Kata orang bijak, kebencian yang terlalu memang bisa menjelma menjadi . perasaan cinta. Mungkin, inilah yang telah terjadi dengan diriku. Setelah sekian lama mengharamkan diri walau hanya sekadar berteman dengannya, entah mengapa tibatiba aku malah jatuh cinta pada Mas Hadi. Hal ini berawal dari suatu kejadian yang serba kebetulan, seperti layaknya rangkaian cerita dalam sebuah sinetron. Tapi, mungkin saja semua ini memang sudah ketentuan Illahi. Bukankah jodoh setiap insan merupakan ketetapan Tuhan yang sulit terbantahkan?
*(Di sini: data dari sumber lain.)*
(** On lines with integer values the scan finds every field whose label
    still occurs, in order, among the labels of the remaining lines. *)
Lemma FillMeminfo_loop_complete lines :
  forallb numeric_line lines = true ->
  forall ifield fields,
    drop ifield (map label_of fields) `sublist_of` omap line_label lines ->
    exists ifield' fields',
      FillMeminfo_loop lines ifield fields = Done (Some (ifield', fields')) /\
      length fields' = length fields /\
      (length fields <= ifield')%nat.
Proof.
  induction lines as [| line rest IH]; intros Hnum ifield fields Hsub.
  - exists ifield, fields. split; [reflexivity |]. split; [reflexivity |].
    apply sublist_nil_r in Hsub.
    apply (f_equal length) in Hsub.
    rewrite length_drop, length_map in Hsub. simpl in Hsub. lia.
  - cbn [forallb] in Hnum. apply andb_true_iff in Hnum as [Hline Hrest].
    cbn [FillMeminfo_loop].
    destruct (fields !! ifield) as [field |] eqn:Hf.
    2: { exists ifield, fields. split; [reflexivity |].
         split; [reflexivity |]. by apply lookup_ge_None. }
    destruct (numeric_line_tokens line Hline)
      as (token0 & token1 & v & Ht0 & Ht1 & Hv).
    rewrite Ht0.
    assert (Hlab : omap line_label (line :: rest)
                   = c_str token0 :: omap line_label rest).
    { change (omap line_label (line :: rest))
        with (match line_label line with
              | Some y => y :: omap line_label rest
              | None => omap line_label rest
              end).
      unfold line_label at 1. by rewrite Ht0. }
    rewrite Hlab in Hsub.
    assert (Hl : map label_of fields !! ifield = Some (label_of field)).
    { change (map label_of fields) with (label_of <$> fields).
      by rewrite list_lookup_fmap, Hf. }
    rewrite (drop_S _ _ _ Hl) in Hsub.
    apply sublist_cons_r in Hsub.
    destruct (strcmp (match_ field) token0 =? 0) eqn:E.
    + rewrite Ht1, Hv.
      destruct (IH Hrest (S ifield) (<[ifield := with_value v field]> fields))
        as (i' & fields' & Hloop & Hlen & Hle).
      { rewrite (map_insert_with_value label_of _ _ _ _ Hf) by reflexivity.
        destruct Hsub as [Hsub | (l' & [= _ <-] & Hsub)]; [| exact Hsub].
        by apply sublist_tail in Hsub. }
      rewrite length_insert in Hlen, Hle. by exists i', fields'.
    + apply IH; [exact Hrest |].
      rewrite (drop_S _ _ _ Hl).
      destruct Hsub as [Hsub | (l' & [= Hx _] & _)]; [exact Hsub |].
      assert (Hc : c_str (match_ field) = c_str token0) by exact Hx.
      apply strcmp_zero in Hc. congruence.
Qed.

(** X6.  For a dump in which every line has a label and an integer value,
    [FillMeminfo] returns true exactly when the labels of the fields occur,
    in the order of the fields, among the labels of the lines: lines with
    other labels, and repeated labels, do not make it fail. *)
Theorem FillMeminfo_succeeds_iff :
  forall meminfo_raw fields,
    numeric_dump meminfo_raw ->
    (exists fields', FillMeminfo meminfo_raw fields = Done (Some fields')) <->
    map label_of fields `sublist_of` dump_labels meminfo_raw.
Proof.
  intros raw fields Hnum. split.
  - intros [fields' H]. by apply (FillMeminfo_true raw fields fields').
  - intros Hsub.
    destruct (FillMeminfo_loop_complete (dump_lines raw) Hnum 0%nat fields)
      as (i' & fields' & Hloop & Hlen & Hle).
    { by rewrite drop_0. }
    exists fields'. unfold FillMeminfo; cbv zeta.
    unfold dump_lines in Hloop. rewrite Hloop. cbn [obind].
    rewrite Hlen. destruct (Nat.ltb_spec i' (length fields)); [lia | done].
Qed.

Lemma FillMeminfo_succeeds_iff_witness :
  (exists fields',
     FillMeminfo meminfo_example ProcessMeminfo_fields = Done (Some fields'))
  <-> map label_of ProcessMeminfo_fields
        `sublist_of` dump_labels meminfo_example.
Proof.
  apply (FillMeminfo_succeeds_iff meminfo_example ProcessMeminfo_fields).
  vm_compute. reflexivity.
Defined.

(** ** Meminfo: the ordered scan, on whole dumps *)







Lemma in_range_bounds lo hi v w : in_range lo hi v = Some w -> lo <= w <= hi.
Proof.
  unfold in_range. destruct (Z.leb_spec lo v); destruct (Z.leb_spec v hi);
    simpl; intros [= <-]; lia.
Qed.

Lemma StringToInt_range s v : StringToInt s = Some v -> INT_MIN <= v <= INT_MAX.
Proof.
  unfold StringToInt. intros H.
  repeat case_match; simplify_option_eq;
    match goal with
    | H : in_range _ _ _ = Some _ |- _ => by apply in_range_bounds in H
    end.
Qed.

(** The fields before the cursor are not touched by the scan, and each field
    that the cursor passes receives the integer of a line with its label. *)
Lemma FillMeminfo_loop_values lines : forall ifield fields ifield' fields',
  FillMeminfo_loop lines ifield fields = Done (Some (ifield', fields')) ->
  (forall k, (k < ifield)%nat -> fields' !! k = fields !! k) /\
  (forall k, (ifield <= k < ifield')%nat ->
     exists field line token0 token1 v,
       fields !! k = Some field /\
       fields' !! k = Some (with_value v field) /\
       line ∈ lines /\
       Tokenize line ": " !! 0%nat = Some token0 /\
       c_str token0 = label_of field /\
       Tokenize line ": " !! 1%nat = Some token1 /\
       StringToInt token1 = Some v).
Proof.
  induction lines as [| line rest IH]; intros ifield fields ifield' fields' H.
  - cbn [FillMeminfo_loop] in H. injection H as <- <-.
    split; [reflexivity | intros k Hk; lia].
  - cbn [FillMeminfo_loop] in H.
    destruct (fields !! ifield) as [field |] eqn:Hf.
    2: { injection H as <- <-. split; [reflexivity | intros k Hk; lia]. }
    destruct (Tokenize line ": " !! 0%nat) as [token0 |] eqn:Ht0;
      [| discriminate H].
    destruct (strcmp (match_ field) token0 =? 0) eqn:E.
    + destruct (Tokenize line ": " !! 1%nat) as [token1 |] eqn:Ht1;
        [| discriminate H].
      destruct (StringToInt token1) as [v |] eqn:Hv; [| discriminate H].
      apply IH in H. destruct H as [Hbefore Hpassed].
      assert (Hlt : (ifield < length fields)%nat)
        by (by apply lookup_lt_Some in Hf).
      split.
      * intros k Hk. rewrite Hbefore by lia.
        apply list_lookup_insert_ne. lia.
      * intros k Hk. destruct (decide (k = ifield)) as [-> | Hne].
        -- exists field, line, token0, token1, v.
           rewrite Hbefore by lia.
           rewrite list_lookup_insert_eq by exact Hlt.
           repeat split; try done; [apply list_elem_of_here |].
           symmetry. by apply strcmp_zero.
        -- destruct (Hpassed k ltac:(lia))
             as (fk & l & t0 & t1 & w & Hk1 & Hk2 & Hin & Hrest).
           rewrite list_lookup_insert_ne in Hk1 by lia.
           exists fk, l, t0, t1, w.
           repeat split; try tauto. by apply list_elem_of_further.
    + apply IH in H. destruct H as [Hbefore Hpassed].
      split; [exact Hbefore |].
      intros k Hk.
      destruct (Hpassed k Hk)
        as (fk & l & t0 & t1 & w & Hk1 & Hk2 & Hin & Hrest).
      exists fk, l, t0, t1, w.
      repeat split; try tauto. by apply list_elem_of_further.
Qed.

(** The fields of the dump of the example, as [FillMeminfo] fills them. *)
Definition meminfo_example_fields : list MeminfoRecord :=
  Eval vm_compute in
    match FillMeminfo meminfo_example ProcessMeminfo_fields with
    | Done (Some fields') => fields'
    | _ => []
    end.

(** X7.  When [FillMeminfo] returns true, the fields are the ones given,
    in the same number and order, each with a new value and nothing else
    changed; the value of each field is the integer, within the range of
    [int], read from the second token of a line of the dump whose first
    token is the label of the field. *)
Theorem FillMeminfo_values_from_dump :
  forall meminfo_raw fields fields',
    FillMeminfo meminfo_raw fields = Done (Some fields') ->
    length fields' = length fields /\
    forall k field,
      fields !! k = Some field ->
      exists line token0 token1 v,
        fields' !! k = Some (with_value v field) /\
        line ∈ dump_lines meminfo_raw /\
        Tokenize line ": " !! 0%nat = Some token0 /\
        c_str token0 = label_of field /\
        Tokenize line ": " !! 1%nat = Some token1 /\
        StringToInt token1 = Some v /\
        INT_MIN <= v <= INT_MAX.
Proof.
  intros raw fields fields' H.
  assert (Hlen : length fields' = length fields).
  { apply FillMeminfo_true in H. destruct H as (_ & Hn & _).
    by rewrite <- (length_map name fields'), Hn, length_map. }
  split; [exact Hlen |].
  unfold FillMeminfo in H; cbv zeta in H.
  destruct (FillMeminfo_loop _ 0 fields) as [[[i' fs] |] | w] eqn:Hl;
    cbn [obind] in H; try discriminate.
  destruct (Nat.ltb_spec i' (length fs)); [discriminate |].
  injection H as ->.
  apply FillMeminfo_loop_values in Hl. destruct Hl as [_ Hpassed].
  intros k field Hk.
  assert (Hlt : (k < length fields)%nat) by (by apply lookup_lt_Some in Hk).
  destruct (Hpassed k ltac:(lia))
    as (fk & l & t0 & t1 & v & Hk1 & Hk2 & Hin & Ht0 & Hc & Ht1 & Hv).
  rewrite Hk in Hk1. injection Hk1 as <-.
  exists l, t0, t1, v. repeat split; try done;
    apply StringToInt_range in Hv; lia.
Qed.

Lemma FillMeminfo_values_from_dump_witness :
  length meminfo_example_fields = length ProcessMeminfo_fields /\
  forall k field,
    ProcessMeminfo_fields !! k = Some field ->
    exists line token0 token1 v,
      meminfo_example_fields !! k = Some (with_value v field) /\
      line ∈ dump_lines meminfo_example /\
      Tokenize line ": " !! 0%nat = Some token0 /\
      c_str token0 = label_of field /\
      Tokenize line ": " !! 1%nat = Some token1 /\
      StringToInt token1 = Some v /\
      INT_MIN <= v <= INT_MAX.
Proof.
  apply (FillMeminfo_values_from_dump meminfo_example ProcessMeminfo_fields
           meminfo_example_fields).
  vm_compute. reflexivity.
Defined.

(** ** Meminfo: the outcomes *)

Lemma value_at_lookup i fields field :
  fields !! i = Some field -> value_at i fields = value field.
Proof. intros H. unfold value_at. by rewrite H. Qed.

(** A dump with a total of -1, in which the percentage of Buffers has the
    dividend INT_MIN. *)
Definition meminfo_minus_one : string :=
  unlines [ "MemTotal: -1 kB"; "MemFree: 1 kB"; "Buffers: 536870912 kB";
            "Cached: 213652 kB"; "Active: 133400 kB"; "Inactive: 183396 kB";
            "Active(anon): 92984 kB"; "Inactive(anon): 58860 kB";
            "Active(file): 40416 kB"; "Inactive(file): 124536 kB";
            "Unevictable: 0 kB"; "SwapTotal: 100000 kB"; "SwapFree: 40000 kB";
            "AnonPages: 92652 kB"; "Mapped: 59716 kB"; "Shmem: 59196 kB";
            "Slab: 16656 kB" ].

(** X8.  [ProcessMeminfo] returns false, leaving the daemon as it was,
    exactly when the scan returns false or the value of MemTotal is 0, which
    guards the division by the total; when it returns true it has changed
    nothing but the samples sent, which are 16 when the value of SwapTotal
    is positive and 14 otherwise.  It never divides by zero.  What is left
    undefined is the token access of the scan on a line without a label or
    a value, and, with a MemTotal of -1, a percentage whose dividend is
    INT_MIN: the quotient overflows, in the middle of the report, as it does
    for a total of -1 with 536870912 kB of buffers. *)
Theorem ProcessMeminfo_outcomes :
  (forall meminfo_raw d,
    match ProcessMeminfo meminfo_raw d with
    | Done (true, d') =>
        d' = with_metrics_lib (metrics_lib_ d') d /\
        exists fields',
          FillMeminfo meminfo_raw ProcessMeminfo_fields = Done (Some fields') /\
          value_at 0 fields' <> 0 /\
          metrics_lib_ d' = metrics_lib_ d ++ sent d d' /\
          length (sent d d') =
            if 0 <? value_at 11 fields' then 16%nat else 14%nat
    | Done (false, d') =>
        d' = d /\
        (FillMeminfo meminfo_raw ProcessMeminfo_fields = Done None \/
         exists fields',
           FillMeminfo meminfo_raw ProcessMeminfo_fields = Done (Some fields') /\
           value_at 0 fields' = 0)
    | Aborted w =>
        w = IndexOutOfRange /\
        FillMeminfo meminfo_raw ProcessMeminfo_fields = Aborted IndexOutOfRange
        \/
        w = DivisionOverflow /\
        exists fields',
          FillMeminfo meminfo_raw ProcessMeminfo_fields = Done (Some fields') /\
          value_at 0 fields' = -1 /\
          percent_overflows (-1) (drop 1 fields') = true
    end) /\
  ProcessMeminfo meminfo_minus_one (new_MetricsDaemon false ∅ ∅)
    = Aborted DivisionOverflow.
Proof.
  split; [| vm_compute; reflexivity].
  intros raw d.
  destruct (FillMeminfo_outcome raw ProcessMeminfo_fields) as [[r Hr] | Hab].
  2: { rewrite (ProcessMeminfo_aborted _ _ _ Hab). by left. }
  destruct r as [fields' |].
  2: { rewrite (ProcessMeminfo_false _ _ Hr). by split; [| left]. }
  rewrite (ProcessMeminfo_filled _ _ _ Hr).
  destruct (FillMeminfo_true _ _ _ Hr) as (_ & Hn & _ & Ho).
  destruct (fields' !! 0%nat) as [field0 |] eqn:H0.
  2: { destruct fields'; [discriminate Hn | discriminate H0]. }
  pose proof (value_at_lookup _ _ _ H0) as Hv0.
  destruct (Z.eqb_spec (value field0) 0) as [Hz | Hnz].
  { split; [reflexivity |]. right. exists fields'. by rewrite Hv0. }
  destruct (percent_overflows (value field0) (drop 1 fields')) eqn:Hov.
  { right. split; [reflexivity |]. exists fields'.
    pose proof (percent_overflows_total _ _ Hov) as Ht.
    rewrite Ht in Hov. by rewrite Hv0. }
  destruct (schema_samples (value field0) fields' Hn Ho) as [Hnames Hswap].
  rewrite Hswap.
  set (direct := flat_map (field_samples (value field0)) (drop 1 fields')) in *.
  set (swap := swap_samples (value_at 11 fields') (value_at 12 fields')).
  split; [reflexivity |].
  exists fields'. split; [exact Hr |]. split; [by rewrite Hv0 |].
  cbn [metrics_lib_ with_metrics_lib].
  assert (Hsent : sent d (with_metrics_lib (metrics_lib_ d ++ direct ++ swap) d)
                  = direct ++ swap) by (by apply sent_app).
  rewrite Hsent. split; [reflexivity |].
  rewrite length_app.
  assert (Hd : length direct = 14%nat).
  { by rewrite <- (length_map sample_name direct), Hnames. }
  rewrite Hd. unfold swap, swap_samples.
  by destruct (0 <? value_at 11 fields').
Qed.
Ya, kalau banyak orang coba mengingkari jodohnya mungkin bila saatnya tiba, maka, tak seorangpun yang akan bisa menghindarinya.
Begitupula yang terjadi dengan diriku. Kebencianku pada Mas Hadi yang ibaratnya telah berkarat, tiba-tiba punah begitu saja hanya lewat sebuah kejadian yang sama sekali tak pernah terlintas dalam pikiranku.
Ceritanya, malam itu sekitar pukul 19.00. Aku baru saja pulang dari rumah Irna, sahabatku. Kami sama-sama kuliah satu kampus. Ketika aku tengah asyik mengendarai sepeda motorku, tanpa diduga kendaraan yang selalu setia mengantarkanku kemana pun aku pergi itu tiba-tiba ngadat. Mesinnya mati total. Berulang kali kustarter, tapi tetap saja tidak bisa hidup. Celakanya lagi, ketika itu gerimis mulai turun renyai-renyai dan aku berada di sebuah ruas jalan yang cukup sepi.
“Aduuuh… gawat nih. Mana nggak ada bengkel lagi!” Gerutuku hampir menangis. Ya, bagaimana tidak ingin menangis sebab malam itu rasanya keadaan sangat sepi. Yang lewat paling-paling angkutan umum bus 14 jurusan Sleman – Yogyakarta. Mana mungkin sopir-sopir bus itu mau menghentikan kendaraannya tanya untuk sekadar menolongku, padahal semua orang tahu persis kalau para sopir itu selalu bekerja dengan terburu-buru sebab memang harus bisa menutupi uang operasional bis. Gerimis semakin lebat, dan aku sudah hampir menangis karena putus asa. Motor bebekku yang ngadat sepeda, sudah kuputuskan untuk menuntun sampai rumah penduduk, nanti aku bisa menitipkannya di sana. Keputusanku ini mendadak berubah. Sebuah bus berhenti di tempatku memarkir sepeda, dalam bus itu lalu kulihat seorang turun. Dia kemudian berlari memanggul ransel di pundaknya.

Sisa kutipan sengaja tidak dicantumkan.